We do similar, tagging an application running on a host as to its "environment type" - aka PROD, QA, UAT.

At the forwarder, in inputs.conf:

[monitor:///path/to/some/app/log]
disabled = false
sourcetype = my_app
env=UAT

At the indexer in transforms.conf:

[myapp_environment]
SOURCE_KEY = env
REGEX = (.*)
FORMAT = myapp_env::$1
WRITE_META = true

At the indexer in props.conf:

[my_app]
TRANSFORMS-env=myapp_environment

This way, it gets defined as an indexed field as well. With this configuration, the inputs.conf at the forwarder is the controller of what classification a specific application gets. We have many stanzas of monitor://, one pointing to each app instance with the appropriate environment setting. We also extract the "app name" as an indexed field from the log file name. So, given an app's name and it's environment classification you can do a relatively fast search for it.

smisplunk · ‎05-07-2010

Add a stanza to transforms.conf like this

[extra-tag]
REGEX = (.)
FORMAT = YOUR_FIELD::YOUR_VALUE

props.conf should reference this transform for your sourcetype.

Optionally, you can add the field to fields.conf to be stamped onto the metadata.

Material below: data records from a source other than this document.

(** * End-to-end computer-vision workshop: the notebooks' job configurations

    The repository is a set of notebooks; every code cell builds SDK
    configuration objects from strings, numbers and dictionaries and hands
    them to the managed platform.  This development embeds those cells:
    Python values and insertion-ordered dictionaries, the SDK classes as
    records, the [for t in training_options] loops as folds that thread the
    dictionaries they fill, and the four standalone notebooks and the
    pipeline notebook as one module each. *)

From Stdlib Require Import String Ascii List ZArith QArith Bool Lia.
From Stdlib Require Import DecimalString PrimFloat.
Import ListNotations.
Open Scope string_scope.
Open Scope Z_scope.
Set Warnings "-register-all,-inexact-float".

(** ** Python values *)

Module Py.

(** Literals that occur in the notebooks.  A float literal such as [0.7] is
    kept as the decimal fraction that is written in the source. *)
Inductive value : Type :=
| Int (z : Z)
| Float (q : Q)
| Str (s : string)
| Bool (b : bool)
| Dict (items : list (string * value)).

(** A Python [dict] with string keys keeps insertion order, and the pipeline
    notebook iterates over its dictionaries to build the step list. *)
Definition dict (V : Type) : Type := list (string * V).

Fixpoint dict_get {V} (d : dict V) (k : string) : option V :=
  match d with
  | [] => None
  | (k', v) :: d' => if String.eqb k' k then Some v else dict_get d' k
  end.

(** [d[k] = v]: an existing key keeps its position, a new key goes last. *)
Fixpoint dict_set {V} (d : dict V) (k : string) (v : V) : dict V :=
  match d with
  | [] => [(k, v)]
  | (k', v') :: d' =>
      if String.eqb k' k then (k', v) :: d' else (k', v') :: dict_set d' k v
  end.

Definition dict_keys {V} (d : dict V) : list string := map fst d.
Definition dict_values {V} (d : dict V) : list V := map snd d.

(** [str.lower()] on ASCII letters. *)
Definition lower_ascii (c : ascii) : ascii :=
  let n := nat_of_ascii c in
  if (Nat.leb 65 n && Nat.leb n 90)%bool then ascii_of_nat (n + 32) else c.

Fixpoint lower (s : string) : string :=
  match s with
  | EmptyString => EmptyString
  | String c s' => String (lower_ascii c) (lower s')
  end.

(** A [for t in keys:] loop whose body may raise [KeyError] ([None]). *)
Fixpoint for_each {S} (body : S -> string -> option S) (keys : list string)
  (s : S) : option S :=
  match keys with
  | [] => Some s
  | k :: keys' =>
      match body s k with
      | Some s' => for_each body keys' s'
      | None => None
      end
  end.

(** [s.split(sep)] for a one-character separator. *)
Fixpoint split_on (sep : ascii) (s : string) : list string :=
  match s with
  | EmptyString => [EmptyString]
  | String c s' =>
      if Ascii.eqb c sep then EmptyString :: split_on sep s'
      else match split_on sep s' with
           | [] => [String c EmptyString]
           | w :: ws => String c w :: ws
           end
  end.

End Py.

(** ** The SDK classes the notebooks instantiate *)

Module SDK.
Import Py.
Local Open Scope list_scope.

(** [ParameterInteger(name, default_value)] and [ParameterString(...)]. *)
Inductive PipelineParameter : Type :=
| ParameterInteger (name : string) (default_value : Z)
| ParameterString (name : string) (default_value : string).

Definition parameter_name (p : PipelineParameter) : string :=
  match p with
  | ParameterInteger n _ => n
  | ParameterString n _ => n
  end.

(** Properties of a step that are only known when the pipeline runs. *)
Inductive StepProperty : Type :=
| ProcessingOutputS3Uri (step_name output_name : string)
    (* step.properties.ProcessingOutputConfig.Outputs[name].S3Output.S3Uri *)
| S3ModelArtifacts (step_name : string).
    (* step.properties.ModelArtifacts.S3ModelArtifacts *)

Definition property_step (r : StepProperty) : string :=
  match r with
  | ProcessingOutputS3Uri s _ => s
  | S3ModelArtifacts s => s
  end.

(** A keyword argument: a plain Python value, a pipeline parameter, or a
    property of another step. *)
Inductive arg (A : Type) : Type :=
| Const (a : A)
| Param (p : PipelineParameter)
| Ref (r : StepProperty).
Arguments Const {A} a.
Arguments Param {A} p.
Arguments Ref {A} r.

Definition arg_steps {A} (a : arg A) : list string :=
  match a with
  | Ref r => [property_step r]
  | _ => []
  end.

Definition arg_params {A} (a : arg A) : list PipelineParameter :=
  match a with
  | Param p => [p]
  | _ => []
  end.

Record CacheConfig : Type := {
  enable_caching : bool;
  expire_after : string
}.

Record ProcessingInput : Type := {
  input_source : arg string;
  input_destination : string
}.

Record ProcessingOutput : Type := {
  output_name : option string;
  output_source : string;
  output_destination : option string
}.

Inductive Session : Type := PipelineSession.

(** [SKLearnProcessor] and [ScriptProcessor]; [command], [image_uri] and
    [sagemaker_session] belong to the script processor only. *)
Record Processor : Type := {
  proc_base_job_name : string;
  proc_framework_version : option string;
  proc_command : option (list string);
  proc_image_uri : option string;
  proc_role : string;
  proc_instance_type : arg string;
  proc_instance_count : arg Z;
  proc_sagemaker_session : option Session
}.

(** What [processor.run(...)] and [ProcessingStep(...)] both describe. *)
Record ProcessingJob : Type := {
  job_processor : Processor;
  job_code : string;
  job_arguments : list (arg string);
  job_inputs : list ProcessingInput;
  job_outputs : list ProcessingOutput
}.

Record TrainingInput : Type := {
  s3_data : arg string;
  input_distribution : string
}.

(** The [TensorFlow] estimator; a keyword that a call leaves out is [None]. *)
Record TensorFlow : Type := {
  entry_point : string;
  source_dir : string;
  output_path : option string;
  instance_type : arg string;
  instance_count : arg Z;
  distribution : option value;
  hyperparameters : dict value;
  metric_definitions : list (dict string);
  role : string;
  use_spot_instances : option bool;
  max_run : option Z;
  max_wait : option Z;
  checkpoint_s3_uri : option string;
  framework_version : string;
  py_version : string;
  base_job_name : string;
  script_mode : bool;
  tags : option (list (dict string))
}.

Record PropertyFile : Type := {
  pf_name : string;
  pf_output_name : string;
  pf_path : string
}.

Record JsonGet : Type := {
  jg_step_name : string;
  jg_property_file : PropertyFile;
  jg_json_path : string
}.

Inductive Condition : Type :=
| ConditionGreaterThanOrEqualTo (left : JsonGet) (right : float).

Record MetricsSource : Type := {
  s3_uri : arg string;
  content_type : string
}.

Record ModelMetrics : Type := {
  model_statistics : MetricsSource
}.

Inductive Step : Type :=
| ProcessingStep (name : string) (processor : Processor) (code : string)
    (job_arguments : list (arg string)) (inputs : list ProcessingInput)
    (outputs : list ProcessingOutput) (property_files : list PropertyFile)
    (cache_config : option CacheConfig)
| TrainingStep (name : string) (estimator : TensorFlow)
    (inputs : dict TrainingInput) (cache_config : option CacheConfig)
| RegisterModel (name : string) (estimator : TensorFlow)
    (model_data : arg string)
    (content_types response_types : list string)
    (inference_instances transform_instances : list string)
    (model_package_group_name : string) (model_metrics : ModelMetrics)
| ConditionStep (name : string) (conditions : list Condition)
    (if_steps else_steps : list Step).

Record Pipeline : Type := {
  pipeline_name : string;
  pipeline_parameters : list PipelineParameter;
  pipeline_steps : list Step
}.

Definition step_name (s : Step) : string :=
  match s with
  | ProcessingStep n _ _ _ _ _ _ _ => n
  | TrainingStep n _ _ _ => n
  | RegisterModel n _ _ _ _ _ _ _ _ => n
  | ConditionStep n _ _ _ => n
  end.

(** The [cache_config] keyword of a step; condition and registration steps
    have no such keyword. *)
Definition step_cache_config (s : Step) : option CacheConfig :=
  match s with
  | ProcessingStep _ _ _ _ _ _ _ c => c
  | TrainingStep _ _ _ c => c
  | RegisterModel _ _ _ _ _ _ _ _ _ => None
  | ConditionStep _ _ _ _ => None
  end.

Definition step_estimator (s : Step) : option TensorFlow :=
  match s with
  | TrainingStep _ e _ _ => Some e
  | RegisterModel _ e _ _ _ _ _ _ _ => Some e
  | _ => None
  end.

Definition step_job (s : Step) : option ProcessingJob :=
  match s with
  | ProcessingStep _ p c a i o _ _ =>
      Some {| job_processor := p; job_code := c; job_arguments := a;
              job_inputs := i; job_outputs := o |}
  | _ => None
  end.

The transforms.conf would also need:

WRITE_META = TRUE

and you'd add an entry in fields.conf:

[YOUR_FIELD]
INDEXED = true

jrodman · ‎05-07-2010

It's not really clear what the ultimate goal here is. Would it be sufficient to simply tag the host field, so that your hosts are categorized? http://www.splunk.com/base/Documentation/latest/Knowledge/Tagthehostfield

There can sometimes be a difference between forwarder and host, but in many environemnts they will be the same.

There can be some performance concerns surrounding tag-category searches where the number of hosts per category is large (hundreds), and the category is the constraining factor (large time range, no other constraints). If you do happen to fall into this sort of case, it might be worth creating an index-time field that categorizes the data.

gkanapathy · ‎05-10-2010

Also, you may also consider a lookup table over tags.

jrodman · ‎05-07-2010

Remember that you can't really create index-time fields except at index time. It's possible but quite laborious to add them later (you'll be in some underdocumented product features). You may want to do some measurement around this case if you're likely to have a pretty large deployment or want to search over large time ranges. I expect that tagging will be fine for most user and most patterns.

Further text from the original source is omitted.